According to Minister of Health, Jose Coye, while the Government is seeking funding for the development of an education and prevention strategy, there is also a plan in the works to meet the needs of mental patients who roam the streets.
Jose Coye
“In the next two months we will be opening what we call the Halfway Centre, the independent houses, and the occupational therapy centre in Belmopan. That is where we hope to deal with the chronic cases and hopefully to see how we can rehabilitate.”
“In visiting the Rockview Hospital we were looking at those who were there at the acute stage and perhaps to try to find a way how we can persuade the families to take them back and then we would give as much support to the families. We believe if they are in the family setting the chances of therapy being successful would be enhanced.”
Marion Ali
“But the reason why they’re there in the first place is because the families can’t take care of them.”
Jose Coye
“Well there are some cases where I believe that if the families were to cooperate with the Ministry that individual would feel far more comfortable. I think the family environment will be more conducive for the therapy. There are some cases where sometimes it is too far gone and that’s why we need to get to it long before.”
The Ministry of Health has also teamed up with their counterparts in the Ministry of Home Affairs to create a Mental Health Training Manual that will govern the way police officers are to deal with mental patients. Assistant Commissioner of Police Crispin Jeffries says the text will be incorporated in the new police training curriculum.
Crispin Jeffries, Assistant Commissioner of Police
“What we have is a number of sessions that were conducted as a part of developing this manual and we will endeavour to ensure that all officers throughout the Department countrywide are exposed to the contents of the manual. We hope that this will enlighten them and standardize some of the procedures provided by the manual as well as to look more at getting the equipment needed to support the manual and the training.”
Marion Ali
“But will they obliged to follow the manual or will that be optional?”
Crispin Jeffries
“It is an obligation. It is an undertaking that the Commissioner of Police has taken on. He is a part of this. The Deputy Commissioner Mrs. Leslie is directly responsible for the unit that conducts training across the country. Under her supervision, the people running training will be tasked to ensure that what is in the manual is passed on to the rank and file in the department.”

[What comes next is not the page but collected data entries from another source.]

(** ** Structs and lists *)

Ltac decodes_struct :=
  split; [intros R HR LR; simulate | localize | yield_all].
Ltac wf_conj H :=
  lazymatch type of H with
  | _ /\ _ => let H1 := fresh in destruct H as [H1 H]; wf_conj H
  | _ => idtac
  end.
Tactic Notation "inverts_struct" reference(d) reference(w) :=
  let a := fresh "a" in let Ha := fresh "Ha" in
  intros a Ha; hnf in Ha; wf_conj Ha;
  unfold decode at 1, decode_ at 1, d; unfold wire at 1, w;
  invert_all; destruct a; apply decodes_to_ret.

#[export] Instance Decodes_Time : Decodes Time.
Proof. decodes_struct. Qed.
#[export] Instance Inverts_Time : Inverts Time.
Proof. inverts_struct Decodable_Time Wire_Time. Qed.
#[export] Instance Decodes_Statfs : Decodes Statfs.
Proof. decodes_struct. Qed.
#[export] Instance Inverts_Statfs : Inverts Statfs.
Proof. inverts_struct Decodable_Statfs Wire_Statfs. Qed.
#[export] Instance Decodes_Stat : Decodes Stat.
Proof. decodes_struct. Qed.
#[export] Instance Inverts_Stat : Inverts Stat.
Proof. inverts_struct Decodable_Stat Wire_Stat. Qed.
#[export] Instance Decodes_SetAttr : Decodes SetAttr.
Proof. decodes_struct. Qed.
#[export] Instance Inverts_SetAttr : Inverts SetAttr.
Proof. inverts_struct Decodable_SetAttr Wire_SetAttr. Qed.

Section Lists.
Context {A : Type} `{Decodes A}.

Lemma decode_n_simulates n {R} `{ReaderLaws R} :
  simulates view (decode_n (A := A) n) (decode_n n).
Proof. induction n; simpl; eauto 10 with wire. Qed.

Lemma decode_n_local n : local (decode_n (A := A) n).
Proof. induction n; simpl; eauto 10 with wire. Qed.

Lemma decode_n_yields n : yields (fun l => Forall wf l /\ length l = n) (decode_n (A := A) n).
Proof.
  induction n as [|n IH]; simpl; [by apply yields_ret|].
  eapply yields_bind; [apply decode_yields|]. intros x Hx.
  eapply yields_bind; [apply IH|]. intros l [Hl <-].
  apply yields_ret. split; [by constructor|done].
Qed.

Lemma decode_n_inverts `{Wire A} `{!Inverts A} (l : list A) :
  Forall wf l -> decodes_to (decode_n (length l)) (concat (map wire l)) l.
Proof.
  induction 1 as [|x l Hx Hl IH]; simpl; [apply decodes_to_ret|].
  eapply decodes_to_bind; [by apply decode_wire|].
  eapply decodes_to_last; [exact IH|]. apply decodes_to_ret.
Qed.
End Lists.

#[export] Instance Decodes_Vec {A} `{Decodes A} : Decodes (list A).
Proof.
  split.
  - intros R HR LR. eapply simulates_bind; [apply read_u16_law|]. intros n.
    apply decode_n_simulates.
  - eapply local_bind; [apply slice_uint_local|]. intros n. apply decode_n_local.
  - eapply yields_bind; [apply slice_uint_yields|]. intros n Hn.
    intros l x rest [Hx Hl]%decode_n_yields. split; [done|]. rewrite Hl.
    unfold fits in *. change (8 * Z.of_nat 2) with 16 in Hn. lia.
Qed.

#[export] Instance Inverts_Vec {A} `{Inverts A} `{!Decodes A} : Inverts (list A).
Proof.
  intros l [Hl Hn]. eapply decodes_to_bind; [by apply slice_uint_decodes|].
  rewrite Nat2Z.id. by apply decode_n_inverts.
Qed.

Section WithFlags.
Context `{BitflagsLaws} `{FP : FromPrimitive MsgType}.

#[export] Instance Decodes_Qid : Decodes Qid.
Proof. decodes_struct. Qed.
#[export] Instance Inverts_Qid : Inverts Qid.
Proof. inverts_struct Decodable_Qid Wire_Qid. Qed.
#[export] Instance Decodes_DirEntry : Decodes DirEntry.
Proof. decodes_struct. Qed.
#[export] Instance Inverts_DirEntry : Inverts DirEntry.
Proof. inverts_struct Decodable_DirEntry Wire_DirEntry. Qed.
#[export] Instance Decodes_Flock : Decodes Flock.
Proof. decodes_struct. Qed.
#[export] Instance Inverts_Flock : Inverts Flock.
Proof. inverts_struct Decodable_Flock Wire_Flock. Qed.
#[export] Instance Decodes_Getlock : Decodes Getlock.
Proof. decodes_struct. Qed.
#[export] Instance Inverts_Getlock : Inverts Getlock.
Proof. inverts_struct Decodable_Getlock Wire_Getlock. Qed.

#[export] Instance Decodes_DirEntryData : Decodes DirEntryData.
Proof.
  split.
  - intros R HR LR. eapply simulates_bind; [apply read_u32_law|]. intros n.
    eapply simulates_bind; [apply decode_n_simulates|]. eauto with wire.
  - eapply local_bind; [apply slice_uint_local|]. intros n.
    eapply local_bind; [apply decode_n_local|]. eauto with wire.
  - eapply yields_bind; [apply slice_uint_yields|]. intros n Hn.
    eapply yields_bind; [apply decode_n_yields|]. intros l [Hl _]. by apply yields_ret.
Qed.

(** ** Messages *)

Lemma decode_body_simulates {R} `{ReaderLaws R} t :
  simulates view (decode_body t) (decode_body t).
Proof. destruct t as [[]|]; unfold decode_body; simulate. Qed.

Lemma decode_body_local t : local (decode_body t).
Proof. destruct t as [[]|]; unfold decode_body; localize. Qed.

Lemma decode_body_yields t : yields wf (decode_body t).
Proof.
  destruct t as [[]|]; unfold decode_body; first [apply yields_throw|yield_all].
Qed.

#[export] Instance Decodes_Msg : Decodes Msg.
Proof.
  split.
  - intros R HR LR. eapply simulates_bind; [apply read_u8_law|]. intros b.
    eapply simulates_bind; [apply read_u16_law|]. intros tag.
    eapply simulates_bind; [apply decode_body_simulates|]. eauto with wire.
  - eapply local_bind; [apply slice_uint_local|]. intros b.
    eapply local_bind; [apply slice_uint_local|]. intros tag.
    eapply local_bind; [apply decode_body_local|]. eauto with wire.
  - eapply yields_bind; [apply slice_uint_yields|]. intros b _.
    eapply yields_bind; [apply slice_uint_yields|]. intros tag Htag.
    eapply yields_bind; [apply decode_body_yields|]. intros body Hbody.
    by apply yields_ret.
Qed.

(** The message holds no directory entries: what [Rreaddir] needs to be read
    back by this file's decoder. *)
Definition no_dirents (body : Fcall) : Prop :=
  match body with Rreaddir d => dirents d = [] | _ => True end.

In addition to a new mental health facility that will open in Belmopan at the end of January, a similar clinic will also be located within the Karl Heusner Memorial Hospital.
Reporting for News Five I am Marion Ali.
The acute mental health facility, which includes a doctor’s office, a quiet room and nurse’s station is located at the Port Loyola Health Clinic on Faber’s Road. The building was constructed by Lopez Equipment Company Limited. Funding for the three hundred thousand dollar investment was made possible through a loan from the Inter-American Development Fund.